Victorian patchwork was the original form of recycling so finding a new use for your waste is nothing new.
One of the things I love about the Victorian period is their hate of waste and making the most of what they had. We could all learn a lot about their penny-pinching ways!
We’ve all heard of Victorian patchwork quilts, but the art of patchwork extends to so many other household items. I’m lucky to have a few of these items scattered around my cottage.
I love the vibrant mix of colours and fabrics which give a real insight into the materials available at the time.
Unlike many ‘fussy’ Victorian knick-knacks, patchwork items blend in with modern and vintage interiors.
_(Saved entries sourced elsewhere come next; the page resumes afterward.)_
(** Everything but the bytes [lo, hi) of the device [dev]. *)
Definition outside (dev : string) (lo hi : Z) w : gmap string string * option (Z * string * string) :=
  (delete dev (disks w), (fun s => (len s, take lo s, drop hi s)) <$> disks w !! dev).

Lemma write_outside lo hi off b s :
  0 <= lo <= off -> off + len b <= hi -> len b <= Z.max 0 (len s - off) ->
  len (write_at off b s) = len s /\ take lo (write_at off b s) = take lo s /\ drop hi (write_at off b s) = drop hi s.
Proof.
  intros Ho Hh Hb. destruct (decide (len s < off)).
  - assert (b = "") as ->. { apply len_empty. pose proof (len_nonneg b). lia. }
    rewrite write_at_nil by lia. done.
  - pose proof (len_nonneg b). rewrite len_write_at, take_write_at, drop_write_at by lia. done.
Qed.

Lemma keeps_open_dev {B} (f : W -> B) dev : (forall l w, f (with_faults l w) = f w) -> keeps f (open_dev dev).
Proof. intros Hl. apply keeps_pure_call; [done|]. intros w. by destruct (disks w !! dev). Qed.
Lemma keeps_fsync {B} (f : W -> B) : (forall l w, f (with_faults l w) = f w) -> keeps f fsync.
Proof. intros Hl. by apply keeps_pure_call. Qed.
Lemma keeps_ReadFull {B} (f : W -> B) dev off want :
  (forall l w, f (with_faults l w) = f w) -> keeps f (ReadFull dev off want).
Proof. intros Hl w. unfold ReadFull. by destruct (faults_of w) as [|[[n e]|] l]; simpl. Qed.

Lemma outside_faults dev lo hi l w : outside dev lo hi (with_faults l w) = outside dev lo hi w.
Proof. unfold outside. by rewrite disks_faults. Qed.

Lemma len_take_le n s : len (take n s) <= Z.max 0 n /\ len (take n s) <= len s.
Proof.
  pose proof (len_nonneg s). destruct (decide (n <= 0)).
  - rewrite take_nonpos by done. change (len "") with 0. lia.
  - rewrite len_take by lia. lia.
Qed.

Lemma keeps_pwrite dev off b lo hi :
  0 <= lo <= off -> off + len b <= hi -> keeps (outside dev lo hi) (pwrite dev off b).
Proof.
  intros Ho Hh. apply keeps_os_call; [apply outside_faults|..].
  - intros n w. unfold outside. rewrite disks_set, lookup_alter_eq.
    assert (delete dev (alter (fun s => write_at off (take (Z.min (Z.of_nat n) (len s - off)) b) s) dev (disks w))
      = delete dev (disks w)) as ->.
    { apply map_eq. intros i. destruct (decide (i = dev)) as [->|]; [by rewrite !lookup_delete_eq|].
      by rewrite !lookup_delete_ne, lookup_alter_ne. }
    destruct (disks w !! dev) as [s|]; [|done]. simpl.
    pose proof (len_take_le (Z.min (Z.of_nat n) (len s - off)) b).
    destruct (write_outside lo hi off (take (Z.min (Z.of_nat n) (len s - off)) b) s) as (-> & -> & ->); [lia..|done].
  - intros w. unfold outside. destruct (disks w !! dev) as [s|] eqn:E; [|cbn; by rewrite E].
    destruct (Z.ltb_spec (len s) (off + len b)) as [Hl|Hl]; simpl;
      rewrite disks_set, delete_insert_eq, lookup_insert_eq; simpl.
    + pose proof (len_take_le (len s - off) b).
      destruct (write_outside lo hi off (take (len s - off) b) s) as (-> & -> & ->); [lia..|done].
    + destruct (write_outside lo hi off b s) as (-> & -> & ->); [lia..|done].
Qed.

Lemma open_dev_Ok dev w w' : open_dev dev w = (Ok tt, w') -> is_Some (disks w !! dev) /\ disks w' = disks w.
Proof.
  intros [l H]%os_call_Ok. rewrite disks_faults in H. destruct (disks w !! dev) eqn:E; [|done].
  injection H as <-. rewrite disks_faults. by eauto.
Qed.
Lemma pwrite_Ok dev off b w w' : pwrite dev off b w = (Ok tt, w') ->
  exists s, disks w !! dev = Some s /\ off + len b <= len s /\ disks w' = <[dev := write_at off b s]> (disks w).
Proof.
  intros [l H]%os_call_Ok. rewrite disks_faults in H. destruct (disks w !! dev) as [s|] eqn:E; [|done].
  destruct (Z.ltb_spec (len s) (off + len b)); [done|]. injection H as <-. rewrite disks_set, disks_faults. eauto.
Qed.
Lemma fsync_Ok w w' : fsync w = (Ok tt, w') -> disks w' = disks w.
Proof. intros [l H]%os_call_Ok. injection H as <-. by rewrite disks_faults. Qed.
(** ** WriteMBR *)

(** Only the first sector of the target is written, whatever happens. *)
Lemma keeps_WriteMBR dev l : keeps (outside dev 0 512) (WriteMBR dev l).
Proof.
  destruct (build_mbr_fields l) as (Hn & _). unfold WriteMBR. go_keeps.
  - apply keeps_open_dev, outside_faults.
  - apply keeps_pwrite; lia.
  - apply keeps_fsync, outside_faults.
Qed.

Lemma WriteMBR_Ok dev l w w' : WriteMBR dev l w = (Ok tt, w') ->
  exists s, disks w !! dev = Some s /\ 512 <= len s /\ disks w' = <[dev := write_at 0 (build_mbr l) s]> (disks w).
Proof.
  destruct (build_mbr_fields l) as (Hn & _). unfold WriteMBR. cbv zeta.
  intros ([] & w1 & H1 & H)%bind_Ok_inv. apply bind_Ok_inv in H as ([] & w2 & H2 & H3).
  apply wrap_err_Ok, open_dev_Ok in H1 as [_ E1]. apply wrap_err_Ok, pwrite_Ok in H2 as (s & Hs & Hl & E2).
  apply wrap_err_Ok, fsync_Ok in H3 as E3. rewrite E1 in Hs. exists s. split; [done|]. split; [lia|].
  by rewrite E3, E2, E1.
Qed.
End device_lemmas.

(** A disk written by [WriteMBR] is recognised as a Capsule install. *)
Lemma mbr_signature m dev l s :
  512 <= len s -> sys_dev m !! dev = Some (write_at 0 (build_mbr l) s) -> readMBRDiskSig m dev = Ok CapsuleMBRSig.
Proof.
  intros Hl Hd. destruct (build_mbr_fields l) as (Hn & Hsig & _). unfold readMBRDiskSig. rewrite Hd.
  rewrite read_at_write_at, Hsig by lia. reflexivity.
Qed.

(** ** CopyPartition *)

Lemma read_at_app o a b s : 0 <= o -> 0 <= a -> 0 <= b -> a <= len s - o ->
  read_at o a s +:+ read_at (o + a) b s = read_at o (a + b) s.
Proof.
  intros Ho Ha Hb Hs. unfold read_at. rewrite (Z.add_comm o a), <- drop_drop by lia.
  set (t := drop o s). assert (a <= len t) as Ht by (unfold t; rewrite len_drop; lia).
  rewrite <- (take_drop a t) at 3. assert (len (take a t) = a) as Hl by (rewrite len_take; lia).
  rewrite take_app_r by lia. rewrite Hl. do 2 f_equal. lia.
Qed.
Lemma len_read_at o n s : 0 <= o -> 0 <= n -> len (read_at o n s) = Z.min n (Z.max 0 (len s - o)).
Proof. intros Ho Hn. unfold read_at. rewrite len_take, len_drop by lia. lia. Qed.

Lemma read_at_len o n s : 0 <= n -> read_at o (len (read_at o n s)) s = read_at o n s.
Proof.
  intros Hn. unfold read_at. set (t := drop o s). rewrite len_take by done. destruct (Z.min_spec n (len t)) as [[? ->]|[? ->]]; [done|].
  by rewrite !take_all by lia.
Qed.

Section copy.
Context {W : Type} `{!DiskWorld W} (onProgress : Z -> Z -> W -> W).
Context (onProgress_disks : forall a b w, disks (onProgress a b w) = disks w).
Implicit Types w : W.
If you want an antique patchwork item get down to your local antique shop or search Ebay, there are plenty of lovely example still up for grabs!
Here’s a bit about their history.
Victorian patchwork – fun for all
There are a few myths around Victorian patchwork items, namely:
- they were always made up of old clothes
- making them was a pastime of the poor.
Wrong and wrong!
Beautiful silk scraps make up my bedroom patchwork quilt, which is now very fragile.
Creating the quilt may have been an evening hobby for a lady of leisure at a time before DVDs and Netflix.
Likewise, a servant may have made the quilt from their employer’s unwanted but beautiful clothes.
I’ve heard department stores used to sell scraps of bright silks and velvet materials specifically for patchworking. This made these fabrics available to the poor.
That’s the added interest with these items – we will never know but we can enjoy fantasising about their history!
One thing’s for sure, you don’t get Victorian patchwork items made of drab fabrics that your average Joe would wear like you do with rag rugs!
Victorian patchwork – pottery possibilities
The other myth about patchwork items is that they are only made of fabric. This antique patchwork plate shows the frugal Victorian even made the most of old broken plates and cups.
You can see a vivid mixture of bold plain and transfer printed pottery items embellished by Chinese figures, which I presume are from a broken Oriental ornament.
This item is timeless and could enliven a stark modern room as well as adorn a period interior.
Interestingly, my collection of patchwork items work best in my parlour as their vivid colours and bold patterns just don’t sit well in my plainer rooms.
After all, the Victorians made these items as decorative items to brighten up a corner or enliven a display cabinet.
They could tell us so many stories about their history if only they could speak!